Clubiona subsultans, the Caledonian sac spider, is a spider from the family Clubionidae with a Palearctic distribution.

==Description==
The body length of female Clubiona subsultans varies from 5–7 mm, that of males from 5–9 mm. The tibial apophysis is pointed and has 2 barbs. The prosoma is golden-brown, the chelicerae are brownish and the legs yellow. The abdomen is reddish brown with yellow spots and a black median band with white arc-lines.

==Habitat and ecology==
Clubiona subsultans is normally found under stones and bark and in moss and litter, mostly in coniferous forests. In Britain it is called Caledonian sac-spider because the native Scots pine forest is the normal habitat. Clubiona subsultans is associated with Caledonian pine woods, where it has been found under bark, on branches, in pine litter, among young pines, and on juniper growing as an under-storey within a pine wood. Recently it was found to have been the commonest spider caught in artificial nestbox traps which were put out in Abernethy Forest to survey for the bee Osmia uncinata.
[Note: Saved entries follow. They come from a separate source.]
(** [d.get(k)] and [d.get(k, default)] on a dictionary. *)
Definition dict_get (d : gmap string value) (k : string) : value :=
  default VNone (d !! k).

Definition dict_get_default (d : gmap string value) (k : string)
    (dflt : value) : value :=
  default dflt (d !! k).

(** [needle in s] for two strings: [needle] occurs in [s]. *)
Fixpoint str_contains (needle s : string) : bool :=
  String.prefix needle s ||
  match s with
  | EmptyString => false
  | String _ s' => str_contains needle s'
  end.

(** [v == s] for a value and a string. *)
Definition eq_str (v : value) (s : string) : bool :=
  match v with
  | VStr s' => String.eqb s' s
  | _ => false
  end.

(** The type of a value, as [type(v)] reports it. *)
Inductive py_type := TNoneType | TBool | TInt | TStr | TList | TDict.

Definition type_of (v : value) : py_type :=
  match v with
  | VNone => TNoneType
  | VBool _ => TBool
  | VInt _ => TInt
  | VStr _ => TStr
  | VList _ => TList
  | VDict _ => TDict
  end.

(** An argument of [str.format]: a value or a type object. *)
Inductive fmt_arg :=
| FValue (v : value)
| FType (t : py_type).

(** A formatted message, kept as the template and its arguments:
    [template.format( *args )]. *)
Record message := Message { template : string; args : list fmt_arg }.

(** The exceptions the modelled code raises or lets through. *)
Inductive exn :=
| NonRecoverableError (m : message)
| OperationRetry (m : message)
| TypeError
| AttributeError
| KeyError (k : string)
| IOError
| OSError
| ContextError.

(** [s in v] where [v] is any value: substring for a string, membership for
    a list, key membership for a dictionary, [TypeError] otherwise. *)
Definition contains (v : value) (s : string) : exn + bool :=
  match v with
  | VStr hay => inr (str_contains s hay)
  | VList l => inr (existsb (fun x => eq_str x s) l)
  | VDict d => inr (bool_decide (is_Some (d !! s)))
  | _ => inl TypeError
  end.

(** [v.get(k)] where [v] is any value: only dictionaries have [get]. *)
Definition attr_get (v : value) (k : string) : exn + value :=
  match v with
  | VDict d => inr (dict_get d k)
  | _ => inl AttributeError
  end.

End Py.

Import Py.

(** ** Computations that mutate a state and may raise *)

(** A computation over a state [S]: it returns a result or raises, and in
    both cases leaves a state behind. *)
Definition M (S A : Type) : Type := S -> (exn + A) * S.

Definition ret {S A} (a : A) : M S A := fun s => (inr a, s).

Definition raise {S A} (e : exn) : M S A := fun s => (inl e, s).

Definition bind {S A B} (c : M S A) (k : A -> M S B) : M S B :=
  fun s =>
    match c s with
    | (inr a, s') => k a s'
    | (inl e, s') => (inl e, s')
    end.

Definition get_state {S} : M S S := fun s => (inr s, s).

Definition modify {S} (f : S -> S) : M S unit := fun s => (inr tt, f s).

(** [try: c except TypeError: handler]. *)
Definition try_except_TypeError {S A} (c handler : M S A) : M S A :=
  fun s =>
    match c s with
    | (inl TypeError, s') => handler s'
    | r => r
    end.

(** [for k, v in d.items(): body(k, v)], the items taken in the order of
    [map_to_list]. *)
Definition for_items {S V} (d : gmap string V)
    (body : string -> V -> M S unit) : M S unit :=
  foldr (fun kv rest => bind (body kv.1 kv.2) (fun _ => rest)) (ret tt)
    (map_to_list d).

(** Lift a pure computation that may raise. *)
Definition lift {S A} (r : exn + A) : M S A := fun s => (r, s).

Notation "x <- c ;; k" := (bind c (fun x => k))
  (at level 100, c at next level, right associativity).
Notation "c ;;; k" := (bind c (fun _ => k))
  (at level 100, right associativity).

(** ** The operating system: filesystem, uuid source, process environment *)

Module OS.

(** A filesystem entry: a regular file with its content and permission
    bits, or a directory. *)
Inductive fs_node :=
| File (content : string) (mode : Z)
| Dir.

(** What the functions see of the operating system.  Paths are the
    strings handed to the [os] calls; [writable] tells at which paths the
    process may open a file for writing (the parent directory exists and
    permissions allow it); [uuid_gen] and [uuid_counter] stand for the
    successive results of [str(uuid1())]. *)
Record os_state := OsState {
  files : gmap string fs_node;
  umask : Z;
  writable : string -> bool;
  uuid_gen : nat -> string;
  uuid_counter : nat
}.

Definition set_files (f : gmap string fs_node -> gmap string fs_node)
    (st : os_state) : os_state :=
  {| files := f (files st); umask := umask st; writable := writable st;
     uuid_gen := uuid_gen st; uuid_counter := uuid_counter st |}.

(** [os.path.exists(p)] on a path string. *)
Definition exists_str (st : os_state) (p : string) : bool :=
  bool_decide (is_Some (files st !! p)).

(** [os.path.exists(v)] on any value: Python 2 raises [TypeError] when
    [v] is not a string. *)
Definition path_exists (v : value) : M os_state bool :=
  fun st =>
    match v with
    | VStr p => (inr (exists_str st p), st)
    | _ => (inl TypeError, st)
    end.

Fixpoint ends_with_slash (s : string) : bool :=
  match s with
  | EmptyString => false
  | String c EmptyString => Ascii.eqb c "/"%char
  | String _ s' => ends_with_slash s'
  end.

(** [os.path.join(a, b)] of [posixpath]. *)
Definition path_join (a b : string) : string :=
  if String.prefix "/" b then b
  else if String.eqb a "" || ends_with_slash a then a ++ b
  else a ++ "/" ++ b.

(** [str(uuid1())]. *)
Definition uuid1 : M os_state string :=
  fun st =>
    (inr (uuid_gen st (uuid_counter st)),
     {| files := files st; umask := umask st; writable := writable st;
        uuid_gen := uuid_gen st; uuid_counter := S (uuid_counter st) |}).

(** [open(p, 'w')]: creates the file with the default permission bits, or
    truncates it. *)
Definition open_w (p : string) : M os_state unit :=
  fun st =>
    if writable st p then
      match files st !! p with
      | Some Dir => (inl IOError, st)
      | Some (File _ m) => (inr tt, set_files (insert p (File "" m)) st)
      | None =>
          (inr tt,
           set_files
             (insert p (File "" (Z.land 438 (Z.lnot (umask st))))) st)
      end
    else (inl IOError, st).

(** [outfile.write(v)] on the file opened at [p]: Python 2 raises
    [TypeError] when [v] is not a string. *)
Definition write (p : string) (v : value) : M os_state unit :=
  fun st =>
    match v with
    | VStr data =>
        match files st !! p with
        | Some (File c m) =>
            (inr tt, set_files (insert p (File (c ++ data) m)) st)
        | _ => (inl IOError, st)
        end
    | _ => (inl TypeError, st)
    end.

(** [os.chmod(p, mode)]. *)
Definition chmod (p : string) (mode : Z) : M os_state unit :=
  fun st =>
    match files st !! p with
    | Some (File c _) => (inr tt, set_files (insert p (File c mode)) st)
    | Some Dir => (inr tt, st)
    | None => (inl OSError, st)
    end.

(** [os.environ]. *)
Abbreviation environ := (gmap string string).

End OS.

(** ** The Cloudify context *)

Module Cloudify.

(** [ctx.node]. *)
Record node := Node {
  node_name : string;
  node_type : string;
  type_hierarchy : list string;
  properties : gmap string value
}.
Adult male and female spiders have been found in June, the males also in September.

==Distribution==
Clubiona subsultans has a Palearctic distribution. In Europe it is found in northern and central Europe. In Great Britain this species is confined to relict patches of Caledonian Forest in north-central Scotland, giving rise to the species common name of Caledonian sac spider.

==Conservation==
In Scotland Clubiona subsultans is threatened by the loss of Caledonian pine forest, especially through the planting of Scots pine and non-native conifers in large blocks, which is sometimes preceded by the clear-felling of the native pine. To conserve this spider the management of the forest should be aimed at conserving the pine and other native trees. The natural regeneration of Scots pine should be allowed to proceed to give the typical open forest structure of the Caledonian forest. If regeneration is too dense then early thinning of the saplings may be needed to create glades. The main site at Abernethy is now a reserve of the Royal Society for the Protection of Birds and its primary aim is to develop a self-sustaining native pine forest over the whole potential woodland area.